I recommend this to these people
🙋♀️ Know about AI and deep learning I want to do a difficult math formula People who gave up because of that
🙋♂️ AI in products and services I want to apply it, but to AI People who have no knowledge of Korea
💁♀️ In the plan and proposal AI related content that comes out For those who want to understand
💁♂️ For those who wish to enter the AI field Data Science Non-major
Specially prepared
✅ Easy theory explanation that anyone can understand
✅ Lecture materials PDF file
✅ Practice Code
✅ Practice Materials
In this lecture Knowledge sharer is
Kim Ji-hoon
Hello. My name is Jihoon Kim, and I am currently working as a Product Owner at a startup that generates data for AI. I am very interested in AI, data, and education, and I am constantly trying and thinking about how to explain it easily to others.
Related history
(Current) Select Star Product Owner
(Former) Tmax Group AI Researcher/Team Leader
(Educational activities) Naver Connect Foundation mentor, KT AICE instructor, university special lecturer
💡 AI may seem vaguely difficult, but we'll help you get started!
What kind of logic does AI service work on? Why is collecting high-quality data important? What is the difference between natural language processing and image processing? ... We often hear that artificial intelligence is important, but it is difficult to find explanations for things we are curious about. Even if you search the Internet, the content is scattered and the complicated explanations make it difficult to understand.

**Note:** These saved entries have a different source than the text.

(* ===== verification/Placement.v ===== *)
(** * Placement and fragment routing ([src/gateway/gateway_placement.c],
      [src/gateway/gateway_fragment_router.c])

    Which nodes take the fragments of an object, and the stub that hands out their
    locations.  The discovery service is only passed through, so its handle is the
    flag that it is not NULL. *)
From S2P Require Import Prelude Memory MetaTypes.
From stdpp Require Import options.

Definition PLACEMENT_MAX_NODES : Z := 256.

Record placement_target := PlacementTarget {
  pt_node_id : Z;
  pt_disk_id : Z;
  pt_datacenter_id : Z;
  pt_rack_id : Z;
  pt_host_id : Z;
  pt_free_bytes : Z
}.

(** [nodes[0 .. node_count-1]]. *)
Record placement_engine := PlacementEngine { pe_nodes : list placement_target }.

Definition node_count (e : placement_engine) : Z := Z.of_nat (length (pe_nodes e)).

(** [fragment_t]; [data] points to a block of fragment bytes. *)
Record fragment := Fragment {
  f_fragment_index : Z;
  f_node_id : Z;
  f_disk_id : Z;
  f_location : blob_location;
  f_data : option nat;
  f_size : Z
}.

(** The router holds nothing but the discovery handle. *)
Record fragment_router := FragmentRouter {}.

Section create.
Context {O : AllocOracle} {A : Type}.

Definition placement_engine_create (discovery : bool) : M A (option placement_engine) :=
  if negb discovery then mret None else
  ok ← try_alloc;
  mret (if (ok : bool) then Some (PlacementEngine []) else None).

Definition fragment_router_create (discovery : bool) : M A (option fragment_router) :=
  if negb discovery then mret None else
  ok ← try_alloc;
  mret (if (ok : bool) then Some (FragmentRouter) else None).
End create.

(** The disk id of a node is left at 0. *)
Definition placement_register_node (engine : option placement_engine)
    (node_id datacenter_id rack_id host_id free_bytes : Z) : Z * option placement_engine :=
  match engine with
  | Some e =>
      if decide (node_count e >= PLACEMENT_MAX_NODES)%Z then ((-1)%Z, engine)
      else (0%Z, Some (PlacementEngine (pe_nodes e ++
                   [PlacementTarget node_id 0 datacenter_id rack_id host_id free_bytes])))
  | None => ((-1)%Z, engine)
  end.

(** The code and the targets written, [targets_out[0 .. needed-1]]; [outs] says the
    out pointer is set. The [%] by a zero count is undefined. *)
Definition placement_select_targets (engine : option placement_engine)
    (data_fragment_count parity_fragment_count : Z) (outs : bool) (max_targets : Z)
    : option (Z * list placement_target) :=
  match engine, outs with
  | Some e, true =>
      let needed := (data_fragment_count + parity_fragment_count)%Z in
      if decide (needed > max_targets ∨ needed > node_count e)%Z then Some ((-1)%Z, [])
      else targets ← mapM (λ i, pe_nodes e !! (i mod length (pe_nodes e))) (seq 0 (Z.to_nat needed));
           Some (needed, targets)
  | _, _ => Some ((-1)%Z, [])
  end.

(** The code and what is stored through the three optional out pointers. *)
Definition placement_get_domains (engine : option placement_engine) (node_id : Z)
    (datacenter_id rack_id host_id : option Z) : Z * (option Z * option Z * option Z) :=
  match engine with
  | Some e =>
      match list_find (λ t, pt_node_id t = node_id) (pe_nodes e) with
      | Some (_, t) =>
          (0%Z, ((λ _, pt_datacenter_id t) <$> datacenter_id, (λ _, pt_rack_id t) <$> rack_id,
                 (λ _, pt_host_id t) <$> host_id))
      | None => ((-1)%Z, (datacenter_id, rack_id, host_id))
      end
  | None => ((-1)%Z, (datacenter_id, rack_id, host_id))
  end.

(** One iteration of the send loop, the static [fake_segment] counter threaded. *)
Definition send_fragment (segment : Z) (i : nat) (f : fragment) : fragment :=
  Fragment (f_fragment_index f) (f_node_id f) (f_disk_id f)
    (BlobLocation segment (u64 (i32 (Z.of_nat i * 4096))) (f_size f) 0) (f_data f) (f_size f).

Fixpoint send_loop (fs : list fragment) (i : nat) (fake_segment : Z) : list fragment * Z :=
  match fs with
  | [] => ([], fake_segment)
  | f :: fs =>
      let '(rest, segment) := send_loop fs (S i) (u64 (fake_segment + 1)) in
      (send_fragment fake_segment i f :: rest, segment)
  end.

(** The initial value of [fake_segment]. *)
Definition FAKE_SEGMENT_START : Z := 1000.

(** The array is the one the caller passes, of [fragment_count] fragments. *)
Definition fragment_router_send (router : option fragment_router) (fragments : option (list fragment))
    (max_retries : Z) (fake_segment : Z) : Z * option (list fragment) * Z :=
  match router, fragments with
  | Some _, Some (f :: fs) =>
      let '(sent, segment) := send_loop (f :: fs) 0 fake_segment in (0%Z, Some sent, segment)
  | _, _ => ((-1)%Z, fragments, fake_segment)
  end.

(** Nothing is read. *)
Definition fragment_router_read (router : option fragment_router)
    (locations : option (list blob_location)) (outs : bool) : Z :=
  match router, locations, outs with Some _, Some _, true => 0 | _, _, _ => -1 end.

(** ** Lemmas *)

Lemma select_first e d p max :
  (0 ≤ d + p)%Z → (d + p ≤ max)%Z → (d + p ≤ node_count e)%Z →
  placement_select_targets (Some e) d p true max =
    Some ((d + p)%Z, take (Z.to_nat (d + p)) (pe_nodes e)).
Proof.
  intros H0 Hmax Hn. unfold placement_select_targets. rewrite decide_False by lia.
  assert (mapM (λ i, pe_nodes e !! (i mod length (pe_nodes e))) (seq 0 (Z.to_nat (d + p))) =
          Some (take (Z.to_nat (d + p)) (pe_nodes e))) as ->; [|done].
  unfold node_count in Hn. apply mapM_Some, Forall2_same_length_lookup_2.
  - rewrite length_seq, length_take. lia.
  - intros i j x [-> Hi]%lookup_seq [Hx _]%lookup_take_Some. by rewrite Nat.mod_small by lia.
Qed.

Lemma select_refused e d p max outs :
  (max < d + p)%Z ∨ (node_count e < d + p)%Z →
  placement_select_targets (Some e) d p outs max = Some ((-1)%Z, []).
Proof. intros ?. unfold placement_select_targets. destruct outs; [|done]. by rewrite decide_True by lia. Qed.

Lemma send_loop_length fs i s : length (send_loop fs i s).1 = length fs.
Proof.
  revert i s. induction fs as [|f fs IH]; intros i s; simpl; [done|].
  specialize (IH (S i) (u64 (s + 1))). destruct (send_loop _ _ _). simpl in *. by f_equal.
Qed.

Lemma send_loop_spec fs i s :
  (0 ≤ s)%Z → (s + Z.of_nat (length fs) < 2 ^ 64)%Z →
  (send_loop fs i s).2 = (s + Z.of_nat (length fs))%Z ∧
  ∀ j f, fs !! j = Some f → (send_loop fs i s).1 !! j = Some (send_fragment (s + Z.of_nat j) (i + j) f).
Proof.
  revert i s. induction fs as [|f fs IH]; intros i s Hs Hlen; simpl in *; [split; [lia|done]|].
  destruct (IH (S i) (s + 1)%Z) as [E Hj]; [lia..|].
  rewrite wrap_small by (unfold fits; lia). destruct (send_loop fs (S i) (s + 1)) as [rest seg]. simpl in *.
  split; [lia|]. intros [|j] g Hg; simplify_eq/=.
  - by rewrite Z.add_0_r, Nat.add_0_r.
  - rewrite (Hj j g Hg). do 2 f_equal; lia.
Qed.

(** ** Properties *)

(** Selection gives each fragment of an object its own node: with enough registered
    nodes it returns the first [k + m] of them in registration order, no node twice,
    and otherwise -1 without a target. Racks, hosts, datacenters and free bytes play
    no part. *)
Theorem placement_selects_distinct e d p max :
  (0 ≤ d)%Z → (0 ≤ p)%Z → NoDup (pt_node_id <$> pe_nodes e) →
  ∃ rc targets, placement_select_targets (Some e) d p true max = Some (rc, targets) ∧
    (d + p ≤ max ∧ d + p ≤ node_count e → rc = d + p ∧ Z.of_nat (length targets) = d + p)%Z ∧
    (¬ (d + p ≤ max ∧ d + p ≤ node_count e)%Z → rc = (-1)%Z ∧ targets = []) ∧
    targets `prefix_of` pe_nodes e ∧ NoDup (pt_node_id <$> targets).
Proof.
  intros Hd Hp Hnd. destruct (decide (d + p ≤ max ∧ d + p ≤ node_count e)%Z) as [[Hm Hn]|Hno].
  - exists (d + p)%Z, (take (Z.to_nat (d + p)) (pe_nodes e)). rewrite select_first by lia.
    split_and!; [done| |by intros []|apply prefix_take|].
    + intros _. split; [done|]. rewrite length_take. unfold node_count in Hn. lia.
    + rewrite fmap_take. rewrite <-(take_drop (Z.to_nat (d + p)) (pt_node_id <$> _)) in Hnd.
      by apply NoDup_app in Hnd as [? _].
  - exists (-1)%Z, []. rewrite select_refused by lia.
    split_and!; [done|done|done|apply prefix_nil|by apply NoDup_nil_2].
Qed.

Definition example_nodes : list placement_target :=
  (λ i, PlacementTarget (Z.of_nat i) 0 1 (Z.of_nat (i / 2)) (Z.of_nat i) 1000) <$> seq 1 9.

Lemma placement_selects_distinct_witness :
  ∃ targets, placement_select_targets (Some (PlacementEngine example_nodes)) 6 3 true 9 = Some (9%Z, targets) ∧
    NoDup (pt_node_id <$> targets).
Proof.
  destruct (placement_selects_distinct (PlacementEngine example_nodes) 6 3 9)
    as (rc & targets & E & Hyes & _ & _ & Hnd); [done|done|apply (bool_decide_unpack _); by vm_compute|].
  destruct Hyes as [-> _]; [by vm_compute|]. by exists targets.
Defined.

The lecture, “First Steps in Artificial Intelligence without Math,” is a lecture that gathers fragmented concepts about artificial intelligence and deep learning as a kind of introduction. While excluding complex mathematics as much as possible, it helps you build prior knowledge through easy-to-understand explanations and light-challenging deep learning exercises. Were you curious about AI but didn’t know where to start and how to learn it? I hope this lecture can be a good start for you. If you are interested in the lecture, be sure to watch the [Lecture Overview] video that was released as a preview! 🙂
Recommended for these people
Who is this course right for?
For those who are planning an AI service but feel lost and don't know where to start.
People who wanted to study AI but gave up because of math.
For those curious about how AI actually learns from data.
For those who want someone to summarize AI all at once.
It's very helpful because it's explained in a way that even non-majors can understand! The content and materials are very clean. I'm now able to see a better picture of how to apply artificial intelligence, which I was only vaguely interested in, to my work!